Lemma Send_shaped c request req resp e1 body e2 w :
  DoVariant.buildRequest c request = (Some req, None) ->
  http_Client_Do (Client.HTTPClient c) req (ext w) = ((Some resp, None), e1) ->
  ioutil_ReadAll (http_Response.Body resp) e1 = ((body, None), e2) ->
  let b := http_Response.Body resp in
  DoVariant.Send c request w
  = (Done (Some (shaped resp body), None),
     (Close b (ReadAll b (HTTPClient_Do (Client.HTTPClient c) req w).2).2).2).
Proof.
  intros Hb Hd Hr. unfold_go. rewrite Hb. cbn. rewrite Hd. cbn.
  rewrite Hr. cbn. by destruct (io_Closer_Close _ _).
Qed.

(** *** The paths of [Send] in the file of src/Makefile *)

Lemma Send'_build_error c request x err w :
  SendRawVariant.buildRequest c request = (x, Some err) ->
  SendRawVariant.Send c request w = (Done (None, Some err), w).
Proof. intros Hb. unfold_go. by rewrite Hb. Qed.

Lemma Send'_dispatch_error c request req resp err e1 w :
  SendRawVariant.buildRequest c request = (Some req, None) ->
  http_Client_Do (Client.HTTPClient c) req (ext w) = ((resp, Some err), e1) ->
  SendRawVariant.Send c request w
  = (Done (None, Some err), (HTTPClient_Do (Client.HTTPClient c) req w).2).
Proof. intros Hb Hd. unfold_go. rewrite Hb. cbn. by rewrite Hd. Qed.

Lemma Send'_no_response c request req e1 w :
  SendRawVariant.buildRequest c request = (Some req, None) ->
  http_Client_Do (Client.HTTPClient c) req (ext w) = ((None, None), e1) ->
  SendRawVariant.Send c request w
  = (Panic nil_dereference, (HTTPClient_Do (Client.HTTPClient c) req w).2).
Proof. intros Hb Hd. unfold_go. rewrite Hb. cbn. by rewrite Hd. Qed.

Lemma Send'_read_error c request req resp e1 body err e2 w :
  SendRawVariant.buildRequest c request = (Some req, None) ->
  http_Client_Do (Client.HTTPClient c) req (ext w) = ((Some resp, None), e1) ->
  ioutil_ReadAll (http_Response.Body resp) e1 = ((body, Some err), e2) ->
  SendRawVariant.Send c request w
  = (Done (None, Some err),
     (ReadAll (http_Response.Body resp)
              (HTTPClient_Do (Client.HTTPClient c) req w).2).2).
Proof.
  intros Hb Hd Hr. unfold_go. rewrite Hb. cbn. rewrite Hd. cbn.
  by rewrite Hr.
Qed.

Lemma Send'_shaped c request req resp e1 body e2 w :
  SendRawVariant.buildRequest c request = (Some req, None) ->
  http_Client_Do (Client.HTTPClient c) req (ext w) = ((Some resp, None), e1) ->
  ioutil_ReadAll (http_Response.Body resp) e1 = ((body, None), e2) ->
  let b := http_Response.Body resp in
  SendRawVariant.Send c request w
  = (Done (Some (shaped resp body), None),
     (Close b (ReadAll b (HTTPClient_Do (Client.HTTPClient c) req w).2).2).2).
Proof.
  intros Hb Hd Hr. unfold_go. rewrite Hb. cbn. rewrite Hd. cbn.
  rewrite Hr. cbn. by destruct (io_Closer_Close _ _).
Qed.

(** *** The verb shortcuts are sends of built requests *)

Lemma GET_is_Send c url :
  DoVariant.GET c url = DoVariant.Send c (DoVariant.NewRequest "GET" url []).
Proof. reflexivity. Qed.

Lemma Get_is_Send c url :
  SendRawVariant.Get c url
  = SendRawVariant.Send c (SendRawVariant.NewRequest "GET" url []).
Proof. reflexivity. Qed.

Lemma POST_is_Send c url contentType body w :
  DoVariant.POST c url contentType body w
  = DoVariant.Send c (post_request url contentType body) w.
Proof. reflexivity. Qed.

Lemma Post_is_Send c url contentType body w :
  SendRawVariant.Post c url contentType body w
  = SendRawVariant.Send c (post_request url contentType body) w.
Proof. reflexivity. Qed.
End Sending.

Section Contracts.
Context {L : NetLib} {E : Type} {H : Host E}.
Implicit Types (c : Client.t) (w : World E) (request : Request.t).

Lemma dispatched_inv c request w req res :
  dispatched c request w req res ->
  DoVariant.buildRequest c request = (Some req, None)
  /\ http_Client_Do (Client.HTTPClient c) req (ext w)
     = (res, (http_Client_Do (Client.HTTPClient c) req (ext w)).2).
Proof.
  intros [Hb Hd]. split; [done|].
  destruct (http_Client_Do _ _ _) as [r e1]. cbn in *. by subst.
Qed.

Lemma body_read_inv c w req resp res :
  body_read c w req resp res ->
  let e1 := (http_Client_Do (Client.HTTPClient c) req (ext w)).2 in
  ioutil_ReadAll (http_Response.Body resp) e1
  = (res, (ioutil_ReadAll (http_Response.Body resp) e1).2).
Proof.
  unfold body_read. intros Hr. cbv zeta.
  destruct (ioutil_ReadAll _ _) as [r e2]. cbn in *. by subst.
Qed.

(** In src/xhttp.go, a [Send] that got a response closes its body, and
    that is the last thing it does. *)
Lemma Send_closes_body c request w req resp err :
  dispatched c request w req (Some resp, err) ->
  exists calls,
    journal (DoVariant.Send c request w).2
    = journal w ++ calls ++ [CallClose (http_Response.Body resp)].
Proof.
  intros Hd. apply dispatched_inv in Hd as [Hb Hd].
  destruct err as [err|].
  - rewrite (Send_dispatch_error _ _ _ _ _ _ _ Hb Hd). cbn.
    rewrite journal_Close, journal_Do.
    exists [CallDo (Client.HTTPClient c) req]. by rewrite <- app_assoc.
  - destruct (ioutil_ReadAll (http_Response.Body resp)
                (http_Client_Do (Client.HTTPClient c) req (ext w)).2)
      as [[body [e|]] e2] eqn:Hr.
    + rewrite (Send_read_error _ _ _ _ _ _ _ _ _ Hb Hd Hr). cbn.
      rewrite journal_Close, journal_ReadAll, journal_Do.
      exists [CallDo (Client.HTTPClient c) req;
              CallReadAll (http_Response.Body resp)].
      by rewrite <- !app_assoc.
    + rewrite (Send_shaped _ _ _ _ _ _ _ _ Hb Hd Hr). cbn.
      rewrite journal_Close, journal_ReadAll, journal_Do.
      exists [CallDo (Client.HTTPClient c) req;
              CallReadAll (http_Response.Body resp)].
      by rewrite <- !app_assoc.
Qed.

(** A failed read makes either [Send] return the error of the read and
    no response. *)
Lemma Send_read_error_result c request w req resp body err :
  dispatched c request w req (Some resp, None) ->
  body_read c w req resp (body, Some err) ->
  (DoVariant.Send c request w).1 = Done (None, Some err)
  /\ (SendRawVariant.Send c request w).1 = Done (None, Some err).
Proof.
  intros Hd Hr. apply dispatched_inv in Hd as [Hb Hd].
  apply body_read_inv in Hr. cbv zeta in Hr.
  rewrite (Send_read_error _ _ _ _ _ _ _ _ _ Hb Hd Hr).
  by rewrite (Send'_read_error _ _ _ _ _ _ _ _ _ Hb Hd Hr).
Qed.

(** In the file of src/Makefile, a [Send] whose read of the body fails
    makes no call of [Close]. *)
Lemma Send'_read_error_closes_nothing c request w req resp body err :
  dispatched c request w req (Some resp, None) ->
  body_read c w req resp (body, Some err) ->
  closes (journal (SendRawVariant.Send c request w).2) = closes (journal w).
Proof.
  intros Hd Hr. apply dispatched_inv in Hd as [Hb Hd].
  apply body_read_inv in Hr. cbv zeta in Hr.
  rewrite (Send'_read_error _ _ _ _ _ _ _ _ _ Hb Hd Hr). cbn.
  rewrite journal_ReadAll, journal_Do. unfold closes.
  rewrite !omap_app. cbn. by rewrite !app_nil_r.
Qed.

(** Neither [Send] writes a file. *)
Lemma Send_writes_nothing c request w :
  writes (journal (DoVariant.Send c request w).2) = writes (journal w)
  /\ writes (journal (SendRawVariant.Send c request w).2) = writes (journal w).
Proof.
  unfold_go.
  change (SendRawVariant.buildRequest c request)
    with (DoVariant.buildRequest c request).
  destruct (DoVariant.buildRequest c request) as [[req|] [err|]]; cbn;
    try done.
  destruct (http_Client_Do _ _ _) as [[[resp|] [err|]] e1]; cbn;
    repeat match goal with
      | |- context [io_Closer_Close ?b ?e] =>
          destruct (io_Closer_Close b e); cbn
      | |- context [ioutil_ReadAll ?b ?e] =>
          destruct (ioutil_ReadAll b e) as [[? [?|]] ?]; cbn
      end;
    unfold writes; rewrite ?omap_app; cbn; by rewrite ?app_nil_r.
Qed.
End Contracts.

(** C1. The body of a response that [Send] obtained is to be closed when
    [Send] returns, also when reading it fails, and a failed read makes
    [Send] return the error and no response.  The [Send] of the file in
    src/Makefile breaks the first part: on a 200 answer whose body breaks
    off it returns the error of the read without any call of [Close], and
    the stream is left open; the [Send] of src/xhttp.go, on the same input,
    closes it. *)
Theorem Send_leaves_body_open_on_read_error :
  let c := SendRawVariant.NewClient in
  let w := Sim.boot broken_body in
  let resp := http_Response.mk 200 "200 OK" plain 0%nat in
  dispatched c get_local w local_request (Some resp, None)
  /\ body_read c w local_request resp (text "succ", Some "unexpected EOF")
  /\ (SendRawVariant.Send c get_local w).1 = Done (None, Some "unexpected EOF")
  /\ closes (journal (SendRawVariant.Send c get_local w).2) = []
  /\ Sim.closed <$> Sim.streams (ext (SendRawVariant.Send c get_local w).2) !! 0%nat
     = Some false
  /\ (DoVariant.Send c get_local w).1 = Done (None, Some "unexpected EOF")
  /\ closes (journal (DoVariant.Send c get_local w).2) = [0%nat]
  /\ Sim.closed <$> Sim.streams (ext (DoVariant.Send c get_local w).2) !! 0%nat
     = Some true.
Proof. vm_compute. repeat split. Qed.

(** Claim C2 fails as worded: a dispatch that succeeds with status 200 and
    whose body then breaks off makes [Send] return an error, not a shaped
    response. *)
Lemma Send_read_failure_unshaped : ~ shapes_every_dispatch.
Proof.
  intros Hc.
  destruct (Hc Sim.lib Sim.State Sim.host DoVariant.NewClient get_local
               (Sim.boot broken_body) local_request
               (http_Response.mk 200 "200 OK" plain 0%nat))
    as (r & Hr & _).
  - split; vm_compute; reflexivity.
  - vm_compute in Hr. discriminate Hr.
Qed.

(** C2, amended. [Send] returns an error and no response when the build of
    the protocol request fails (and then calls nothing) and when the
    dispatch returns an error.  When the dispatch succeeds and the body is
    read to its end without error, [Send] returns a response with the status
    code, status text and headers of the protocol response and the bytes
    read, whatever the status code is.  The GET and POST shortcuts are
    [Send]s of the requests they build. *)
Theorem Send_errors_and_shapes {L : NetLib} {E : Type} {H : Host E}
    (c : Client.t) (request : Request.t) (w : World E) :
  let holds (send : Client.t -> Request.t ->
                    Go E (option Response.t * option error)) :=
    (forall x err,
        DoVariant.buildRequest c request = (x, Some err) ->
        send c request w = (Done (None, Some err), w))
    /\ (forall req resp err,
          dispatched c request w req (resp, Some err) ->
          (send c request w).1 = Done (None, Some err))
    /\ (forall req resp body,
          dispatched c request w req (Some resp, None) ->
          body_read c w req resp (body, None) ->
          exists r,
            (send c request w).1 = Done (Some r, None)
            /\ Response.StatusCode r = http_Response.StatusCode resp
            /\ Response.Status r = http_Response.Status resp
            /\ Response.Body r = body
            /\ Response.Headers r = http_Response.Header resp) in
  holds DoVariant.Send
  /\ holds SendRawVariant.Send
  /\ (forall url,
        DoVariant.GET c url w
        = DoVariant.Send c (DoVariant.NewRequest "GET" url []) w)
  /\ (forall url,
        SendRawVariant.Get c url w
        = SendRawVariant.Send c (SendRawVariant.NewRequest "GET" url []) w)
  /\ (forall url contentType body,
        DoVariant.POST c url contentType body w
        = DoVariant.Send c (post_request url contentType body) w)
  /\ (forall url contentType body,
        SendRawVariant.Post c url contentType body w
        = SendRawVariant.Send c (post_request url contentType body) w).
Proof.
  cbv zeta. repeat split; try reflexivity.
  - intros x err Hb. by apply Send_build_error with x.
  - intros req resp err Hd. apply dispatched_inv in Hd as [Hb Hd].
    by rewrite (Send_dispatch_error _ _ _ _ _ _ _ Hb Hd).
  - intros req resp body Hd Hr. apply dispatched_inv in Hd as [Hb Hd].
    apply body_read_inv in Hr. cbv zeta in Hr.
    rewrite (Send_shaped _ _ _ _ _ _ _ _ Hb Hd Hr).
    by eexists.
  - intros x err Hb. by apply Send'_build_error with x.
  - intros req resp err Hd. apply dispatched_inv in Hd as [Hb Hd].
    by rewrite (Send'_dispatch_error _ _ _ _ _ _ _ Hb Hd).
  - intros req resp body Hd Hr. apply dispatched_inv in Hd as [Hb Hd].
    apply body_read_inv in Hr. cbv zeta in Hr.
    rewrite (Send'_shaped _ _ _ _ _ _ _ _ Hb Hd Hr).
    by eexists.
Qed.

################

» **Exercise**: Exactly how many lines in the records contain the string "NetLib"? Give that number alone.

» **Task solution**: 2